Na véspera da grande manhã de sua carreira, o engenheiro especializado em explosivos Ivan Lock (Tom Hardy) recebe uma ligação que o faz mudar todos os seus planos. Ele entra em seu automóvel e segue em viagem para Londres, tendo de lidar durante o trajeto com os preparativos finais para a manhã, a insatisfação de seus chefes, o conflito com sua esposa, seus filhos, o fantasma de seu pai e a situação médica em Londres. Tudo isso sem sair do carro.

(Locke) – Drama. Reino Unido, 2013.

De Steven Knight. Com Tom Hardy, Andrew Scott, Olivia Colman e Ruth Wilson. 1h25min. Distribuidora: Lionsgate. Classificação: 14 anos.

Locke


LOCKE – RESENHA

Road movies geralmente são filmes em que os personagens fazem uma viagem transformadora, com um final feliz ou ao menos cheio de esperança, após viverem experiências fortes em novos lugares. Locke coloca essas regras para serem testadas e subvertidas, se tornando assim uma obra surpreendente.

Toda a ação se passa dentro do carro, durante a viagem de Ivan Locke de Birmingham a Londres. O único personagem em cena é o próprio engenheiro, todos os demais estão presentes apenas via telefone. Assim, é a atuação de Tom Hardy que nos deixa eletrizados e angustiado para saber qual será o destino do homem que resolveu jogar tudo para o alto e fazer aquilo que considera certo. O ator mais uma vez se mostra à altura do desafio, apresentando grande atuação.

O conflito é construído por meio dos diálogos. Locke tem que lidar, ao mesmo tempo, com os preparativos para a grande demolição que acorrerá na próxima manhã, com a esposa decepcionada, os filhos e a situação médica em Londres. A confusão é tanta que parece levar o protagonista a um beco sem saída. Este precisa usar toda sua habilidade para contornar os possíveis desastres iminentes. E ainda precisa fazer um acerto de contas pessoal com o pai morto, o que garante algumas das melhores cenas. O banco de trás vazio simboliza não só o fantasma do pai, como a sua ausência em toda a vida do protagonista, numa boa sacada do diretor Steven Knight.

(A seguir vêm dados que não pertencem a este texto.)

(** A destruction that returns took the context off the list and left
    the other structs their payload. *)
Lemma destroy_run_registry (s s' : state W) ptr dpy ac x y :
  cells (st_mem s) !! ptr = Some (Some ac) ->
  registry (st_mem s) (x ++ ac :: y) ->
  apple_glx_destroy_context ptr dpy s = Done tt s' ->
  registry (st_mem s') (x ++ y) /\
  heap (st_mem s') !! ac = None /\
  (forall p, p ≠ ac ->
     payload <$> heap (st_mem s') !! p = payload <$> heap (st_mem s) !! p) /\
  cells (st_mem s') = <[ptr := None]> (cells (st_mem s)) /\
  context_lock (st_mem s') = false.
Proof.
  intros Hcell Hreg.
  assert (Hacxy : ac ∉ x ++ y).
  { pose proof (dlist_NoDup _ _ _ _ Hreg) as Hnd.
    apply NoDup_app in Hnd as (_ & Hd & Hnd).
    apply NoDup_cons in Hnd as [? _].
    intros [?|?]%elem_of_app; [|done]. apply (Hd ac); [done|by left]. }
  unfold apple_glx_destroy_context, lock_context_list, unlock_context_list,
    free.
  exec_blocks; intros Hdone; simplify_eq/=.
  match goal with
  | E : unlink _ ?s1 = _ ?s0 |- _ =>
      destruct (unlink_registry s1 ac x y Hreg)
        as (m' & Hm' & Hreg' & _ & Hcl' & _);
      destruct s0 as [m0 w0 l0]; rewrite Hm' in E; simplify_eq/=
  end.
  match goal with E : st_mem _ = _ |- _ => rewrite E in * end. simpl in *.
  split_and!.
  - by apply dlist_frame_delete.
  - by rewrite lookup_delete_eq.
  - intros p Hp. rewrite lookup_delete_ne by done. auto.
  - congruence.
  - done.
Qed.

(** Lines 167 to 177 return when the struct and the record of its drawable
    can be read. *)
Lemma destroy_attached_returns (s : state W) ac dpy c :
  heap (st_mem s) !! ac = Some c ->
  (forall g, drawable c = Some g -> is_Some (drawable_at (st_world s) g)) ->
  exists s', destroy_attached ac dpy s = Done tt s'.
Proof.
  intros Hc Hd. unfold destroy_attached. unfold_prims. rewrite Hc.
  destruct (drawable c) as [g|] eqn:Hg; [|by eexists].
  destruct (Hd g eq_refl) as [r Hr]. rewrite Hr.
  destruct (apple_glx_destroy_drawable g (st_world s)) as [[] w1]; simpl.
  - rewrite Hc. destruct (XAppleDRIDestroySurface _ _ _ _) as [[] ?].
    by eexists.
  - by eexists.
Qed.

Quanto aos coadjuvantes, só os conhecemos por suas vozes. O grande destaque vai para Andrew Scott, que interpreta o assistente de Locke. Quem o conhece pelo Moriarty da série Sherlock da BBC sabe que o ator consegue misturar situações dramáticas e engraçadas, e aqui não é diferente. Aliás, os poucos momentos de alívio cômico ocorrem graças a ele.

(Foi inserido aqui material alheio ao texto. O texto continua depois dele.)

(** * Continuity plugin: the hash-chained action stream, its validator and
  the session restorer

A shallow embedding of [lib/store.ts] (class [ContinuityStore]),
[lib/integrity.ts] (class [IntegrityValidator]) and [lib/session.ts]
(class [SessionRestorer]).

Modelling choices, in one place:
- text is [string], a sequence of bytes; non-ASCII characters are their
  UTF-8 bytes and pass through the serializer unchanged;
- a JavaScript object is an association list in property order;
- [number] is [Z] (sequence numbers, byte counts, epoch milliseconds);
  the one quotient the program forms, the gap in minutes, is a [Q];
- the file system is a finite map from path (a directory and a file
  name) to content; I/O faults and the wall clock come from an
  environment record, one per call;
- a JavaScript exception is the [Threw] result of the store monad;
- [createHash("sha256")] is FIPS 180-4 SHA-256, written out. *)

From Stdlib Require Import ZArith QArith.
From stdpp Require Import base option list strings gmap sorting.
From Stdlib Require Import Ascii.
From Stdlib Require String.

Local Open Scope Z_scope.

(* ===================================================================== *)
(** * Text helpers (the [String.prototype] methods the program calls)    *)
(* ===================================================================== *)

Module Text.

Definition nl : ascii := "010"%char.
Definition dq : ascii := "034"%char.      (* the double quote *)
Definition bsl : ascii := "092"%char.     (* the backslash *)

(** [q s] is [s] between double quotes. *)
Definition q (s : string) : string := String dq (s +:+ String dq EmptyString).

Definition code (c : ascii) : Z := Z.of_N (N_of_ascii c).

Definition bytes (s : string) : list Z := map code (String.list_ascii_of_string s).

(** [s.startsWith(p)] *)
Fixpoint startsWith (p s : string) : bool :=
  match p, s with
  | EmptyString, _ => true
  | String a p', String b s' => if ascii_dec a b then startsWith p' s' else false
  | String _ _, EmptyString => false
  end.

(** [s.includes(p)] *)
Fixpoint includes (p s : string) : bool :=
  startsWith p s ||
  match s with
  | EmptyString => false
  | String _ s' => includes p s'
  end.

(** [s.endsWith(p)] *)
Definition endsWith (p s : string) : bool :=
  startsWith (String.rev p) (String.rev s).

(** White space as [String.prototype.trim] sees it, ASCII range. *)
Definition is_ws (c : ascii) : bool :=
  let n := code c in
  (n =? 32) || ((9 <=? n) && (n <=? 13)).

(** [!s.trim()]: the line has only white space. *)
Fixpoint blank (s : string) : bool :=
  match s with
  | EmptyString => true
  | String c s' => is_ws c && blank s'
  end.

(** [s.split("\n")], with the current piece accumulated in reverse. *)
Fixpoint split_go (cur : string) (s : string) : list string :=
  match s with
  | EmptyString => [String.rev cur]
  | String c s' =>
      if ascii_dec c nl then String.rev cur :: split_go EmptyString s'
      else split_go (String c cur) s'
  end.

A viagem não funciona apenas como a metáfora de transformação. Indo além, ela é o único caminho possível para que Locke atinja seu objetivo. Os carros que passam ao lado, nas únicas e curtas externas, são como os elementos devem ser ultrapassados para chegar ao fim. O emprego e a família podem ser o preço a pagar para que compense seu único erro. Mas a grande força do personagem é a sua moral, e por mais que seja tentador dar a volta e pegar o retorno, ele segue em frente.

Em tempos onde o egoísmo e o individualismo exacerbado parece ser a regra, Locke nos mostra a força da integridade e da ética. Por mais duras que suas atitudes possam parecer, são todas baseadas na honestidade e em fazer a coisa certa. Algumas vezes até ficamos com raiva dos outros personagens por não entenderem a posição do engenheiro. Contudo, são atitudes compreensíveis, pois nenhum deles possui a visão do todo.

Seguir sempre em frente parece ser a grande lição do filme. E Locke é o grande herói em tela não por suas habilidades, e sim por suas atitudes. Quando a crise moral parece ser a regra, assumir seus erros e arcar com suas responsabilidades é o que faz a diferença.